Pull a sample and taste it. Looks like a bunch of starch/fat/protein from the pumpkin. 6 weeks isn't too long, but I'd get it moving.
Pull that sample like fatc1ty says, and do it from the sweet spot in the middle. If it tastes good and the gravity reading is stable, then rack it from the middle and keg it.
I have found that most beer looks quite un-appealing till it's bottled/kegged and gets a chance to cold-condition a bit. When it's in the fermenter it usually looks pretty bad, lol.
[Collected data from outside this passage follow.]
(** The adapter keeps the contract of the interface, for dots that must not
    overlap. *)
Lemma adapter_lawful : lawful (V:=DotsSet.t) (D:=gset Dot) (St:=t) (##).
Proof.
  split.
  - intros x y. apply symmetry.
  - intros a assignments domains ok assignments' a' Hreg.
    split; [by eapply register_extends|].
    change (register_current_assignments a assignments domains
            = (ok, assignments', a')) in Hreg.
    destruct (register_cases a assignments domains) as (a0 & Heq & _).
    rewrite Hreg in Heq.
    set (remaining := _empty_grids_dots a ∖ union_values assignments) in *.
    set (found := foldl (found_step assignments domains) ∅ (small_sets remaining))
      in *.
    assert (assignments' = assignments ∨ assignments' = found ∪ assignments)
      as [->| ->].
    { destruct (valid_empty_dots _).1; [|left; congruence].
      case_decide; [right|left]; congruence. }
    { intros v x ?. by left. }
    intros v x [Hf|[_ Hold]]%lookup_union_Some_raw; [right|by left].
    pose proof Hf as (HC & Hvd & Hva & Hx)%found_sound.
    split; [done|]. split; [done|].
    intros v' x' [Hf'|[_ Hold']]%lookup_union_Some_raw Hne.
    + pose proof Hf' as (HC' & _)%found_sound.
      apply (small_sets_disjoint remaining); [done..|].
      intros ->. destruct (found_fold_inj assignments domains
        (small_sets remaining) ∅ (small_sets_NoDup _)) with (v1:=v) (v2:=v') (C:=x')
        as [?|[Hl _]]; [by intros ?? ?%lookup_empty_Some|done..|congruence|].
      by rewrite lookup_empty in Hl.
    + apply small_sets_sub in HC. apply union_values_sub in Hold'.
      unfold remaining in HC. set_solver.
  - intros a assignments domains assignments' a' v val Hreg Hcons v' x' Hx'.
    change (register_current_assignments a assignments domains
            = (true, assignments', a')) in Hreg.
    apply register_true_current in Hreg.
    change (bool_decide (_current_assignments_dots a' ## val) = true) in Hcons.
    apply bool_decide_eq_true in Hcons. rewrite Hreg in Hcons.
    apply union_values_sub in Hx'. set_solver.
Qed.
End adapter_contract.

(** ** Forward checking on the puzzle *)

Section forward_checking.
Import QuadrillionCSPAdapter.

(** C2: when [forward_check] does not report failure, the dots recorded as
    covered are those of the assignments it leaves (the ones it was given and
    the ones inferred while registering them), the filtered domains are those
    of the variables still unassigned, and every value left in such a domain
    was in the domain before and is disjoint from all the dots covered. *)
Theorem forward_check_disjoint
    (a : t) (assignments : gmap DotsSet.t (gset Dot))
    (domains new_domains : gmap DotsSet.t (gset (gset Dot)))
    (assignments' : gmap DotsSet.t (gset Dot)) (a' : t) :
  CSPSolver.forward_check a assignments domains
  = (Some new_domains, assignments', a') →
  _current_assignments_dots a' = union_values assignments'
  ∧ dom new_domains = dom domains ∖ dom assignments'
  ∧ ∀ var val, var ∉ dom assignments' → val ∈ new_domains !!! var →
      val ∈ domains !!! var ∧ val ## union_values assignments'.
Proof.
  intros (Hreg & Hdom & Hvals)%forward_check_Some.
  change (register_current_assignments a assignments domains
          = (true, assignments', a')) in Hreg.
  apply register_true_current in Hreg. split; [done|]. split; [done|].
  intros var val _ Hval.
  destruct (new_domains !! var) as [vals|] eqn:Hlook.
  - rewrite (lookup_total_correct _ _ _ Hlook) in Hval.
    destruct (Hvals _ _ Hlook) as [-> _].
    apply elem_of_filter in Hval as [Hcons Hval]. split; [done|].
    change (bool_decide (_current_assignments_dots a' ## val) = true) in Hcons.
    apply bool_decide_eq_true in Hcons. by rewrite <-Hreg.
  - rewrite lookup_total_alt, Hlook in Hval. by apply elem_of_empty in Hval.
Qed.

Lemma valid_loop_false nr sets : ∀ small,
  (valid_loop nr sets small).1 = false
  ↔ ∃ C, C ∈ sets
         ∧ _is_valid_nr_empty_connected_dots nr (Z.of_nat (size C)) = false.
Proof.
  induction sets as [|C sets IH]; intros small; cbn [valid_loop].
  { split; [done|]. by intros (? & ?%elem_of_nil & _). }
  destruct (_is_valid_nr_empty_connected_dots nr (Z.of_nat (size C))) eqn:HC;
    cbn [negb].
  - assert (∀ small', (valid_loop nr sets small').1 = false ↔
        ∃ C0, C0 ∈ C :: sets
          ∧ _is_valid_nr_empty_connected_dots nr (Z.of_nat (size C0)) = false)
      as Hrest.
    { intros small'. rewrite IH. split.
      - intros (C0 & ? & ?). exists C0. split; [by right|done].
      - intros (C0 & [->|?]%elem_of_cons & HC0); [congruence|eauto]. }
    case_decide; apply Hrest.
  - split; [|done]. intros _. exists C. split; [left|done].
Qed.

Lemma valid_empty_dots_false E :
  (valid_empty_dots E).1 = false ↔
  ∃ C, is_component E C
       ∧ _is_valid_nr_empty_connected_dots (Z.of_nat (size E)) (Z.of_nat (size C))
         = false.
Proof.
  unfold valid_empty_dots. rewrite valid_loop_false.
  destruct (connected_dots_sets_spec E) as (_ & Hin & _).
  split; intros (C & HC & Hbad); exists C; (split; [by apply Hin|done]).
Qed.

(** C4: when the check of the empty dots fails, some connected component of
    them has a size the rule on sizes rejects, [_extract_domains] returns the
    empty dictionary whatever the shapes are, and the solver called with
    these domains returns at once, without selecting a variable: [None] when
    there is a shape to place, the empty assignment when there is none. *)
Theorem infeasible_aborts (a : t) :
  (valid_empty_dots (_empty_grids_dots a)).1 = false →
  (∃ C, is_component (_empty_grids_dots a) C
        ∧ _is_valid_nr_empty_connected_dots
            (Z.of_nat (size (_empty_grids_dots a))) (Z.of_nat (size C)) = false)
  ∧ (∀ vars, _extract_domains (with_problem a vars (_empty_grids_dots a)) = Ok ∅)
  ∧ (∀ fuel, CSPSolver.call (S fuel) (with_domains a ∅)
             = Return (if decide (_variables a = ∅) then Some ∅ else None,
                       with_domains a ∅)).
Proof.
  intros Hrej. split; [by apply valid_empty_dots_false|]. split.
  - intros vars. unfold _extract_domains; simpl. by rewrite Hrej.
  - intros fuel. by rewrite call_no_domains.
Qed.
End forward_checking.

(** ** Domains *)

Section domain_facts.
Import QuadrillionCSPAdapter.

Lemma elem_of_range a b z : z ∈ DotsGrid.range a b ↔ a ≤ z ∧ z < b.
Proof.
  unfold DotsGrid.range. rewrite list_elem_of_fmap. split.
  - intros (i & -> & Hi%elem_of_seq). lia.
  - intros [Ha Hb]. exists (Z.to_nat (z - a)). split; [lia|].
    apply elem_of_seq. lia.
Qed.

Lemma elem_of_grid y hh x ww (d : Dot) :
  d ∈ (list_to_set (h ← DotsGrid.range y hh;
                    w ← DotsGrid.range x ww; [(h, w)]) : gset Dot)
  ↔ (y ≤ d.1 ∧ d.1 < hh) ∧ (x ≤ d.2 ∧ d.2 < ww).
Proof.
  rewrite elem_of_list_to_set, list_elem_of_bind. split.
  - intros (h & (w & ->%list_elem_of_singleton & Hw%elem_of_range)%list_elem_of_bind
              & Hh%elem_of_range). done.
  - intros [Hh Hw]. exists d.1. split; [|by apply elem_of_range].
    apply list_elem_of_bind. exists d.2. split; [|by apply elem_of_range].
    destruct d. by apply list_elem_of_singleton.
Qed.

Lemma smallest_rectangle dots :
  dots ≠ ∅ →
  ∃ R y x my mx,
    _get_smallest_square_over_dots dots = Ok R
    ∧ min_of (ys dots) = Some y ∧ min_of (xs dots) = Some x
    ∧ max_of (ys dots) = Some my ∧ max_of (xs dots) = Some mx
    ∧ (∀ d : Dot, d ∈ R ↔ (y ≤ d.1 ∧ d.1 ≤ my) ∧ (x ≤ d.2 ∧ d.2 ≤ mx))
    ∧ dots ⊆ R
    ∧ (∀ R', is_rectangle R' → dots ⊆ R' → R ⊆ R').
Proof.
  intros Hne. unfold _get_smallest_square_over_dots.
  assert (∃ d l, elements dots = d :: l) as (d0 & l & Hel).
  { destruct (elements dots) eqn:E; [|eauto].
    by apply elements_empty_inv, leibniz_equiv in E. }
  destruct (min_of (ys dots)) as [y|] eqn:Hy; [|by unfold ys in Hy; rewrite Hel in Hy].
  destruct (min_of (xs dots)) as [x|] eqn:Hx; [|by unfold xs in Hx; rewrite Hel in Hx].
  destruct (max_of (ys dots)) as [my|] eqn:Hmy; [|by unfold ys in Hmy; rewrite Hel in Hmy].
  destruct (max_of (xs dots)) as [mx|] eqn:Hmx; [|by unfold xs in Hmx; rewrite Hel in Hmx].
  eexists _, y, x, my, mx. split; [reflexivity|]. do 4 (split; [reflexivity|]).
  apply min_of_Some in Hy as [Hyin Hylow], Hx as [Hxin Hxlow].
  apply max_of_Some in Hmy as [Hmyin Hyup], Hmx as [Hmxin Hxup].
  assert (∀ d : Dot, d ∈ dots → (y ≤ d.1 ∧ d.1 ≤ my) ∧ (x ≤ d.2 ∧ d.2 ≤ mx))
    as Hbound.
  { intros [a b] Hd; cbn [fst snd].
    assert (a ∈ ys dots) as Ha by (apply elem_of_ys; eauto).
    assert (b ∈ xs dots) as Hb by (apply elem_of_xs; eauto).
    specialize (Hylow _ Ha). specialize (Hyup _ Ha).
    specialize (Hxlow _ Hb). specialize (Hxup _ Hb). lia. }
  split; [intros d; rewrite elem_of_grid; lia|]. split.
  - intros d Hd%Hbound. apply elem_of_grid. lia.
  - intros R' (y' & x' & my' & mx' & HR') Hsub d Hd%elem_of_grid.
    apply elem_of_ys in Hyin as [xa Hya], Hmyin as [xb Hyb].
    apply elem_of_xs in Hxin as [yc Hxc], Hmxin as [yd Hxd].
    apply Hsub, HR' in Hya, Hyb, Hxc, Hxd. cbn [fst snd] in *.
    apply HR'. lia.
Qed.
I just got finished kegging it. I keeged the middle of the carboy. It tasted very good, sweet and pumpkin flavor in the finished product. I didn't keg the top layer but tasted a sample. It had a stronger pumpkin flavor then the middle. Some of the star san was in the blow off tube, however, it don't think alot got into the beer. I am wondering if somehow the pumpkin on the bottom of the carboy was rising to the top after fermentation? The beer is cooling of the the keezer as I am typing this. Thanks for everyones replies.